▸ **Provided information**:
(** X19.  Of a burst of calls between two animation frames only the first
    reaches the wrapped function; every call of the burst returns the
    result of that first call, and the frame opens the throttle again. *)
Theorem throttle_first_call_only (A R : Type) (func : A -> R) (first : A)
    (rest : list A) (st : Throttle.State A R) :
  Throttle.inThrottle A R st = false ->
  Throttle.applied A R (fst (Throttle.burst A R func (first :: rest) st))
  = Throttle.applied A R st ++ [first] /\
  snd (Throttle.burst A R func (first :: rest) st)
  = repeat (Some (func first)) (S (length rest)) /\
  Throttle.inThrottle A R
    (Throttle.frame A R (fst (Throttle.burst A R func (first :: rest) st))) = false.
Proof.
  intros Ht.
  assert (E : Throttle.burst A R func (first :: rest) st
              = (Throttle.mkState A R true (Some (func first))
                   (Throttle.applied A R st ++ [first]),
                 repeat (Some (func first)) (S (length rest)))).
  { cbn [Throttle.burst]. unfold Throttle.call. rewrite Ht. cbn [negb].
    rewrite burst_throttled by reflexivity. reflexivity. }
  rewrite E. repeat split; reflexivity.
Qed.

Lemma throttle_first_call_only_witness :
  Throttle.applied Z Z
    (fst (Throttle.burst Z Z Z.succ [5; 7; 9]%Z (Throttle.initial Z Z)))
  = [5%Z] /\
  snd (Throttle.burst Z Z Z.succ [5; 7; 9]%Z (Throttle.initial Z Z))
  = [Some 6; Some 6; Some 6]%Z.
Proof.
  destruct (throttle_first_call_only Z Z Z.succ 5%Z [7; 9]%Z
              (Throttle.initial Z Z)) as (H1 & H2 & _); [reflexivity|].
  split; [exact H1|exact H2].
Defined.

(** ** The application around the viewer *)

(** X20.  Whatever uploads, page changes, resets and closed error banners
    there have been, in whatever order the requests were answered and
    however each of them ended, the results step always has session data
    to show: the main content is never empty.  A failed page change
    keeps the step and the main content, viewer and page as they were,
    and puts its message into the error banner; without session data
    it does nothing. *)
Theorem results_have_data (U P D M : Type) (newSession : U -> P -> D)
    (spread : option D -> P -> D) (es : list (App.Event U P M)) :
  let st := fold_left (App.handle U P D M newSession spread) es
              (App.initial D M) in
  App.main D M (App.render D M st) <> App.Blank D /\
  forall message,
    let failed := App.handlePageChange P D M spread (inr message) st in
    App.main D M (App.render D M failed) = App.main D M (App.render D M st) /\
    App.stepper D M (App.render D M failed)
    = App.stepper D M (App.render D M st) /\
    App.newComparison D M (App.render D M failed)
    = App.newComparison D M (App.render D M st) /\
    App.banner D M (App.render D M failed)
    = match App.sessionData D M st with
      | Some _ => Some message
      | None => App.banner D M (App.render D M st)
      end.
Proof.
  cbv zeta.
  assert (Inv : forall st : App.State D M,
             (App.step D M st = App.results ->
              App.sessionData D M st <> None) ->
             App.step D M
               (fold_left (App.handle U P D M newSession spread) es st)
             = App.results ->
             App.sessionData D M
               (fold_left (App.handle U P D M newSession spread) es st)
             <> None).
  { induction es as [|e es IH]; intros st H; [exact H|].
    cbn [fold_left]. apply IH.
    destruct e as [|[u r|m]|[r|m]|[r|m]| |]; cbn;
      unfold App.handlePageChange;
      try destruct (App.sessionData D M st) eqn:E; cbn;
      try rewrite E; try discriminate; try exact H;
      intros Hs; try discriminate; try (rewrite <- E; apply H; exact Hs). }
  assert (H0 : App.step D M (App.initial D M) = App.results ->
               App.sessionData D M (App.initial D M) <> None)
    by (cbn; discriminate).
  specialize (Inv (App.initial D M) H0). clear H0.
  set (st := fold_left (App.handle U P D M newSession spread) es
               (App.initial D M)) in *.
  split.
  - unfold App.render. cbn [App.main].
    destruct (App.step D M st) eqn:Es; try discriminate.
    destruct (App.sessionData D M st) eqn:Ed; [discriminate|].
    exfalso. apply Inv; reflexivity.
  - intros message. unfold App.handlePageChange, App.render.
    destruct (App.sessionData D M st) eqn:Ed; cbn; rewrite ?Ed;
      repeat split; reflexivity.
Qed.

---

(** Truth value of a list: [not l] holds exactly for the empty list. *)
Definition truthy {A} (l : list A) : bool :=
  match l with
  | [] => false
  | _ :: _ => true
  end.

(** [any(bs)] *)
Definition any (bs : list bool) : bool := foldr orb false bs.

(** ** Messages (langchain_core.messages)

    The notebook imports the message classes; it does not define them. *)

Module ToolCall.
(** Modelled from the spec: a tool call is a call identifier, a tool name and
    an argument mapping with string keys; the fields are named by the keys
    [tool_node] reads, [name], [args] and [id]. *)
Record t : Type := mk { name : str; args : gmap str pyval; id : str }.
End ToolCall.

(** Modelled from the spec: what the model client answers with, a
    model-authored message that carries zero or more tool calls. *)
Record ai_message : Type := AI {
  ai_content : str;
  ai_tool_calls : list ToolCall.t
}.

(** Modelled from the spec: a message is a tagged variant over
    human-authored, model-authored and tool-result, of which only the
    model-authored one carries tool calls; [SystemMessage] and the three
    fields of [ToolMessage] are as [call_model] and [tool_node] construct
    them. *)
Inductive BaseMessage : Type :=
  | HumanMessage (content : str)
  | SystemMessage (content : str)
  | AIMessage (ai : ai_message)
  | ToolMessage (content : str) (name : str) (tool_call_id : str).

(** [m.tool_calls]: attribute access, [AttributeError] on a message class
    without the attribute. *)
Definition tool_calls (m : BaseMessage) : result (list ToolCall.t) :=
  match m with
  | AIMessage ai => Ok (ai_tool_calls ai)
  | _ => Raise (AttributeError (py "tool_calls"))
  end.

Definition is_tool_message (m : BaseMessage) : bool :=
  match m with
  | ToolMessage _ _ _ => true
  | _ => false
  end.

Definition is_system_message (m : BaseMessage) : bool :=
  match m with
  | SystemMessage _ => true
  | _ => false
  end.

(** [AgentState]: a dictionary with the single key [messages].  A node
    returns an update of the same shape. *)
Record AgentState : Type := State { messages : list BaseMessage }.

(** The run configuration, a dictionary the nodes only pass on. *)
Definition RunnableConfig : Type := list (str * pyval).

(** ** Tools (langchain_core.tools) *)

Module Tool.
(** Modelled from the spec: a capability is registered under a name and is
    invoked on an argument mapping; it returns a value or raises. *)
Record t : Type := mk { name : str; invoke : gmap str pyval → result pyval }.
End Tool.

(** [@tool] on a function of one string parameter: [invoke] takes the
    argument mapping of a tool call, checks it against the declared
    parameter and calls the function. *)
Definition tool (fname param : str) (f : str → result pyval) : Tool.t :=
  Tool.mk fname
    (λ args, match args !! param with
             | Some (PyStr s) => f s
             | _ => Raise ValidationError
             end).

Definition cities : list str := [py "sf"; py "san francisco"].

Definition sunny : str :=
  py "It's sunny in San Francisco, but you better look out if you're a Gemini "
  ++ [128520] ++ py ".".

▸ **Required work**: Look through the data above and return exactly the lines from the one that contains "only the first" to the one that contains "destruct (throttle_first_call_only Z", inclusive, with nothing else.

▸ **Solution for this exercise**:
(** X19.  Of a burst of calls between two animation frames only the first
    reaches the wrapped function; every call of the burst returns the
    result of that first call, and the frame opens the throttle again. *)
Theorem throttle_first_call_only (A R : Type) (func : A -> R) (first : A)
    (rest : list A) (st : Throttle.State A R) :
  Throttle.inThrottle A R st = false ->
  Throttle.applied A R (fst (Throttle.burst A R func (first :: rest) st))
  = Throttle.applied A R st ++ [first] /\
  snd (Throttle.burst A R func (first :: rest) st)
  = repeat (Some (func first)) (S (length rest)) /\
  Throttle.inThrottle A R
    (Throttle.frame A R (fst (Throttle.burst A R func (first :: rest) st))) = false.
Proof.
  intros Ht.
  assert (E : Throttle.burst A R func (first :: rest) st
              = (Throttle.mkState A R true (Some (func first))
                   (Throttle.applied A R st ++ [first]),
                 repeat (Some (func first)) (S (length rest)))).
  { cbn [Throttle.burst]. unfold Throttle.call. rewrite Ht. cbn [negb].
    rewrite burst_throttled by reflexivity. reflexivity. }
  rewrite E. repeat split; reflexivity.
Qed.

Lemma throttle_first_call_only_witness :
  Throttle.applied Z Z
    (fst (Throttle.burst Z Z Z.succ [5; 7; 9]%Z (Throttle.initial Z Z)))
  = [5%Z] /\
  snd (Throttle.burst Z Z Z.succ [5; 7; 9]%Z (Throttle.initial Z Z))
  = [Some 6; Some 6; Some 6]%Z.
Proof.
  destruct (throttle_first_call_only Z Z Z.succ 5%Z [7; 9]%Z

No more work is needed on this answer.